Donna Thorpe rushed through a door in the chain link fence that held the crowd back. People all around gasped at her actions. She paid them no heed, trying to determine how best to get aboard the ship which, for the moment, loomed above her like the Empire State Building. She went the length of the ship, looking for a way aboard. Some member of the crew saw her out a porthole, and he opened a door, waving her off and pleading with her to get back, that what she was doing amounted to suicide.

She raised her badge and hoped he could see it in the dark over the distance. There was an enormous gap between the huge hull of the ship and the cornerstone she stood on.

The crewman put up the palms of his hands to indicate that she should be patient. He then signaled that the ship would soon be moving downward, at which time she might have a chance of getting aboard. He must have excellent eyesight, she decided.

Then the ship began to almost imperceptibly glide downward. Had there been no horizontal lines on the ship, she would not have known it was descending. Somewhere on the other side, on land, Ovierto was preparing for her, but he was expecting her to be where he had last seen her, in the stands, waiting patiently for a message so that she might dutifully follow his dictates now.

She chose instead to surprise the bastard. It wasn't in her nature to sit idly by and let a madman dictate to her. She had come this far under his direction, but the final act would be hers. She felt for the plastique she had taped in the package. All she need do is fire into it when he was near and they would both be dead, hunter and hunted, sent off to eternity in a bloody embrace.

The ship nudged downward... downward. On board, the crewman who had watched her so carefully opened a hatchway and let a ladder fall forward. It jutted out from the ship, braced there, waiting for the ship to lower to her level, all out of sight of Ovierto's prying eyes.
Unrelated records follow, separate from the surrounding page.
(* ===== verification/Ref.v ===== *)
(** Source references (src/ref.go), variable expansion of source tags
    (src/refvars.go) and the redacted rendering of a ref (src/status.go). *)

From S2P Require Import Prelude Errors GoStrings.
Open Scope string_scope.

(** * Data *)

(** [type Ref struct]. A nil and an empty [Opts] are read alike by every
    method, so both are the empty map. *)
Record Ref := MkRef {
  ref_Scheme : string;
  ref_Path : string;
  ref_Key : string;
  ref_Opts : Values;
  ref_Raw : string;
}.

#[export] Instance Ref_eq_dec : EqDecision Ref.
Proof. solve_decision. Defined.

(** * Rendering *)

(** The canonical form, written when the ref carries no [Raw] tag. *)
Definition ref_render (r : Ref) (query : string) : string :=
  ref_Scheme r ++ "://" ++ ref_Path r ++
  (if bool_decide (ref_Key r = "") then "" else String "#" (ref_Key r)) ++
  (if bool_decide (query = "") then "" else String "?" query).

(** [func (r Ref) String() string]. *)
Definition Ref_String (r : Ref) : string :=
  if bool_decide (ref_Raw r = "") then
    ref_Scheme r ++ "://" ++ ref_Path r ++
    (if bool_decide (ref_Key r = "") then "" else String "#" (ref_Key r)) ++
    (if bool_decide (ref_Opts r = ∅) then "" else String "?" (Encode (ref_Opts r)))
  else ref_Raw r.

(** [func (r Ref) Opt(name string) string]. *)
Definition Ref_Opt (r : Ref) (name : string) : string := Values_Get (ref_Opts r) name.
(* ===== verification/Provider.v ===== *)
(** Values (src/value.go, src/helpers.go), the provider interfaces
    (src/provider.go), the process-wide registry (src/registry.go) and the
    environment the library runs in: its clock and its observers. *)

From S2P Require Import Prelude Errors GoStrings Ref.
Open Scope string_scope.
Open Scope Z_scope.

(** * Time *)

(** A [time.Time] is its nanoseconds; 0 is the zero [Time]. A [Duration] is an
    int64 of nanoseconds. *)
Definition max_int64 : Z := 9223372036854775807.
Definition min_int64 : Z := -9223372036854775808.

(** [t.Sub(u)]: saturates at the bounds of [Duration]. *)
Definition Sub (t u : Z) : Z := Z.max min_int64 (Z.min max_int64 (t - u)).

Definition Millisecond : Z := 1000000.
Definition Second : Z := 1000000000.

Definition IsZero (t : Z) : bool := t =? 0.

(** * Values *)

(** [type Value struct]. *)
Record Value := MkValue {
  val_Bytes : string;
  val_Version : string;
  val_Sensitive : bool;
  val_NotAfter : Z;
  val_Metadata : gmap string string;
}.

#[export] Instance Value_eq_dec : EqDecision Value.
Proof. solve_decision. Defined.

(** The zero [Value{}]. *)
Definition zero_Value : Value := MkValue "" "" false 0 ∅.

(** [func (v Value) changed(o Value) bool]. *)
Definition changed (v o : Value) : bool :=
  if negb (bool_decide (val_Version v = "")) || negb (bool_decide (val_Version o = ""))
  then negb (bool_decide (val_Version v = val_Version o))
  else negb (bool_decide (val_Bytes v = val_Bytes o)).

(** [fnv.New64a]: the offset basis, and one byte folded in at 64 bits. *)
Definition fnv_offset64 : Z := 14695981039346656037.
Definition fnv_prime64 : Z := 1099511628211.

Fixpoint fnv64a (h : Z) (b : string) : Z :=
  match b with
  | EmptyString => h
  | String c b =>
      fnv64a ((Z.lxor h (Z.of_nat (nat_of_ascii c)) * fnv_prime64) mod 2 ^ 64) b
  end.

(** [strconv.FormatUint(x, 16)] of a 64-bit word: at most 16 digits. *)
Fixpoint format_hex (fuel : nat) (x : Z) (acc : string) : string :=
  match fuel with
  | O => acc
  | S fuel =>
      let d := Z.to_nat (x mod 16) in
      let acc := String (if (d <? 10)%nat then ascii_of_nat (48 + d)
                         else ascii_of_nat (87 + d)) acc in
      if x / 16 =? 0 then acc else format_hex fuel (x / 16) acc
  end.

(** [func VersionHash(b []byte) string]. *)
Definition VersionHash (b : string) : string := format_hex 16 (fnv64a fnv_offset64 b) "".

(** * The environment *)

(** What a resolve leaves with the observers: the tracer's span of a ref in its
    redacted form and the end of that span, and [meter.RecordResolve] with the
    scheme, the elapsed time and the error. *)
Inductive obs :=
  | ObsSpan (scheme redacted : string)
  | ObsFinish (err : option error)
  | ObsResolve (scheme : string) (elapsed : Z) (err : option error).

(** The world outside the library: backends, clock, observers. [now] is
    [clock.Now()]; [observe] hands an observation to the meter and the tracer,
    which do not move the clock. *)
Class Env (W : Type) := {
  now : W -> Z;
  observe : obs -> W -> W;
  now_observe : forall e w, now (observe e w) = now w;
}.

(** [type Provider interface] with the two optional interfaces. A resolve may
    change the world (and takes time); a batch answers by [Raw] tag. *)
Record Provider (W : Type) := MkProvider {
  prov_Scheme : string;
  prov_Resolve : Ref -> W -> W * res Value;
  prov_ResolveBatch : option (list Ref -> W -> W * res (gmap string Value));
  prov_Watchable : bool;
}.
Arguments MkProvider {W}.
Arguments prov_Scheme {W}.
Arguments prov_Resolve {W}.
Arguments prov_ResolveBatch {W}.
Arguments prov_Watchable {W}.

(** [type Update struct]: a value, or a transient error. *)
Record Update := MkUpdate {
  up_Value : Value;
  up_Err : option error;
}.

(** * The registry *)

Section registry.
Context {W : Type}.

Definition registry : Type := gmap string (Provider W).

(** [func Register(p Provider)]; [None] is a panic. *)
Definition Register (p : option (Provider W)) (reg : registry) : option registry :=
  match p with
  | None => None
  | Some p =>
      if bool_decide (prov_Scheme p = "") then None
      else match reg !! prov_Scheme p with
           | Some _ => None
           | None => Some (<[prov_Scheme p := p]> reg)
           end
  end.

Definition providerFor (reg : registry) (scheme : string) : option (Provider W) :=
  reg !! scheme.

(** [func RegisteredSchemes() []string]. *)
Definition RegisteredSchemes (reg : registry) : list string := sorted_keys reg.

(** [func (o *options) provider(scheme string)]: the providers of the call
    win over the registry. *)
Definition options_provider (explicit reg : registry) (scheme : string)
    : option (Provider W) :=
  match explicit !! scheme with
  | Some p => Some p
  | None => providerFor reg scheme
  end.

(** Every registered provider is found under its own scheme. *)
Definition registry_ok (reg : registry) : Prop :=
  map_Forall (fun s p => prov_Scheme p = s /\ s <> "") reg.

Lemma Register_ok p reg reg' :
  registry_ok reg -> Register p reg = Some reg' ->
  registry_ok reg' /\ reg ⊆ reg' /\
  exists q, p = Some q /\ providerFor reg' (prov_Scheme q) = Some q.
Proof.
  intros Hok H. destruct p as [q|]; simpl in H; [|done].
  case_bool_decide as Hs; [done|]. destruct (reg !! prov_Scheme q) eqn:E; [done|].
  injection H as <-. split_and!.
  - apply map_Forall_insert_2; [by split|exact Hok].
  - by apply insert_subseteq.
  - exists q. split; [done|]. apply lookup_insert_eq.
Qed.
End registry.

(** * Facts *)

Lemma changed_irrefl v : changed v v = false.
Proof. unfold changed. by case_match; rewrite bool_decide_eq_true_2. Qed.

Lemma changed_sym v o : changed v o = changed o v.
Proof.
  unfold changed. rewrite orb_comm.
  destruct (negb (bool_decide (val_Version o = "")) || negb (bool_decide (val_Version v = "")));
    f_equal; by apply bool_decide_ext.
Qed.

Lemma fnv64a_bound h b : 0 <= h < 2 ^ 64 -> 0 <= fnv64a h b < 2 ^ 64.
Proof.
  revert h. induction b as [|c b IH]; intros h Hh; simpl; [done|].
  apply IH. apply Z.mod_pos_bound. lia.
Qed.

Lemma format_hex_length n x acc :
  (String.length (format_hex n x acc) <= n + String.length acc)%nat.
Proof.
  revert x acc. induction n as [|n IH]; intros x acc; simpl; [lia|].
  case_match; simpl; [lia|]. etrans; [apply IH|]. simpl. lia.
Qed.

(** Sixteen digits are enough for a 64-bit word: more fuel changes nothing. *)
Lemma format_hex_fuel n m x acc :
  0 <= x < 16 ^ Z.of_nat n -> (0 < n)%nat -> (n <= m)%nat ->
  format_hex m x acc = format_hex n x acc.
Proof.
  revert m x acc. induction n as [|n IH]; intros m x acc Hx Hn Hm; [lia|].
  destruct m as [|m]; [lia|]. cbn [format_hex].
  destruct (x / 16 =? 0) eqn:E; [done|]. apply Z.eqb_neq in E.
  rewrite Nat2Z.inj_succ, Z.pow_succ_r in Hx by lia.
  assert (0 <= x / 16 < 16 ^ Z.of_nat n).
  { split; [apply Z.div_pos; lia|]. apply Z.div_lt_upper_bound; lia. }
  destruct n as [|n]; [simpl in *; lia|]. apply IH; lia.
Qed.
(** The diff of a candidate, in the order of the specs. *)
Lemma diff_loop_fields specs applied :
  NoDup (map spec_Path specs) ->
  (diff_loop observed specs applied).1 = omap (version_change applied) specs.
Proof.
revert applied. induction specs as [|s specs IH]; intros applied Hnd; [done|].
apply NoDup_cons in Hnd as [Hs Hnd]. cbn [diff_loop omap list_omap].
unfold version_change at 1. destruct (observed !! spec_Path s) as [v|]; [|by apply IH].
case_bool_decide; [by apply IH|]. specialize (IH (<[spec_Path s := val_Version v]> applied) Hnd).
destruct (diff_loop observed specs _) as [fields applied']. simpl in *. f_equal. rewrite IH.
by apply omap_version_change_insert.
Qed.

(** The version of [k] in the map a diff over [specs] leaves. *)
Definition advanced (specs : list fieldSpec) (applied : gmap string string) (k : string) : string :=
  match observed !! k with
  | Some v => if bool_decide (k ∈ map spec_Path specs) then val_Version v else go_get applied k
  | None => go_get applied k
  end.

Lemma advanced_cons_ne s specs applied k :
  k <> spec_Path s -> advanced (s :: specs) applied k = advanced specs applied k.
Proof.
intros Hne. unfold advanced. destruct (observed !! k); [|done].
rewrite (bool_decide_ext (k ∈ map spec_Path (s :: specs)) (k ∈ map spec_Path specs)); [done|].
simpl. rewrite elem_of_cons. tauto.
Qed.

(** The map a diff leaves: the observed version of every observed spec. *)
Lemma diff_loop_applied specs applied k :
  NoDup (map spec_Path specs) ->
  go_get (diff_loop observed specs applied).2 k = advanced specs applied k.
Proof.
revert applied. induction specs as [|s specs IH]; intros applied Hnd.
{ unfold advanced. simpl. by destruct (observed !! k). }
apply NoDup_cons in Hnd as [Hs Hnd]. cbn [diff_loop].
set (step := match observed !! spec_Path s with Some v => val_Version v | None => go_get applied (spec_Path s) end).
assert (Hd : go_get (match observed !! spec_Path s with
    | None => diff_loop observed specs applied
    | Some v => if bool_decide (go_get applied (spec_Path s) = val_Version v)
                then diff_loop observed specs applied
                else let '(fields, applied') := diff_loop observed specs (<[spec_Path s:=val_Version v]> applied) in
                     (MkFieldChange (spec_Path s) (go_get applied (spec_Path s)) (val_Version v) :: fields, applied')
    end).2 k = if decide (k = spec_Path s) then step else advanced specs applied k).
{ unfold step. destruct (observed !! spec_Path s) as [v|] eqn:Ev; [case_bool_decide as E|].
  - rewrite IH by done. case_decide as Hk; [|done]. subst. unfold advanced. rewrite Ev.
    by rewrite bool_decide_eq_false_2.
  - specialize (IH (<[spec_Path s := val_Version v]> applied) Hnd).
    destruct (diff_loop observed specs _) as [fields applied']. simpl in *. rewrite IH.
    unfold advanced. case_decide as Hk.
    + subst. rewrite Ev, bool_decide_eq_false_2 by done. by rewrite go_get_insert_eq.
    + by rewrite !go_get_insert_ne by done.
  - rewrite IH by done. case_decide as Hk; [|done]. subst. unfold advanced. by rewrite Ev. }
rewrite Hd. case_decide as Hk; [|by rewrite advanced_cons_ne].
subst. unfold step, advanced. destruct (observed !! spec_Path s); [|done].
by rewrite bool_decide_eq_true_2 by constructor.
Qed.
End diff.

(** Two applied maps that agree on every spec: what every reader of the applied
    map compares. *)
Definition applied_agree (specs : list fieldSpec) (m1 m2 : gmap string string) : Prop :=
  Forall (fun s => go_get m1 (spec_Path s) = go_get m2 (spec_Path s)) specs.

Lemma applied_agree_refl specs m : applied_agree specs m m.
Proof. by apply Forall_true. Qed.

Lemma version_change_agree observed specs m1 m2 :
  applied_agree specs m1 m2 ->
  omap (version_change observed m1) specs = omap (version_change observed m2) specs.
Proof.
induction 1 as [|s specs Hs _ IH]; [done|]. cbn [omap list_omap]. rewrite IH.
unfold version_change. by rewrite Hs.
Qed.

Lemma version_change_path observed applied s f :
  version_change observed applied s = Some f ->
  fc_Path f = spec_Path s /\ fc_OldVersion f = go_get applied (spec_Path s) /\
  fc_OldVersion f <> fc_NewVersion f.
Proof. unfold version_change. intros H. repeat case_match; simplify_eq/=. by bool_norm. Qed.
"It's coming due, Ovierto... coming due," she muttered to herself, waiting, trying desperately to hold onto a shred of patience.

"Get ready," said the sailor, who seemed fascinated by her now. He had a British accent, and the idea of her jumping into his arms, aboard his ship, had seemed to grip him with a romantic fervor. Too long on shipboard, she imagined; he thought she was some local woman who had gone out of her mind with loneliness in this isolated, cold, northern region. "I'll catch you," he promised.

She looked down to what seemed an abyss.

"Don't look down," he argued.

The aged guard was coming down the chain link fence toward her, agitated, shouting and wildly shaking his hands. The man was out of his element on this side of the fence, and he almost slipped and fell.

"Jump!" said the man on shipboard.

She backed to the fence where some spectator grabbed her, holding her there for the guard. She pulled and tore away, leaving her jacket, exposing the gun. She ran forward and leaped, catching the last rung of the ladder, dangling over the churning water at the huge keel, imagining the whirlpool below her, imagining her body being sucked down into the huge turbines below the water. But she held on, and in an instant she felt a hand grab onto hers.

Donna Thorpe felt the power of the man as he lifted her from the rungs of the metal ladder. She'd hurt herself in the jump, and she felt the warmth of her blood trickling down her left leg, but she ignored this. She came face to face with the man who had helped her, her eyes asking why when suddenly his brute strength was turned against her, twisting her and taking control of her gun.

"You don't understand," she shouted, "I'm FBI, In-spector—"

"Thorpe, yes, I know."

"Who the hell are you?"

"A friend of Ovierto. Damn you! Damn this... changes everything. Oh, Christ. No one expected you to board the ship. All you were supposed to do was drop the package." He held her with one hand while he tore through her purse, ripping out what he wanted.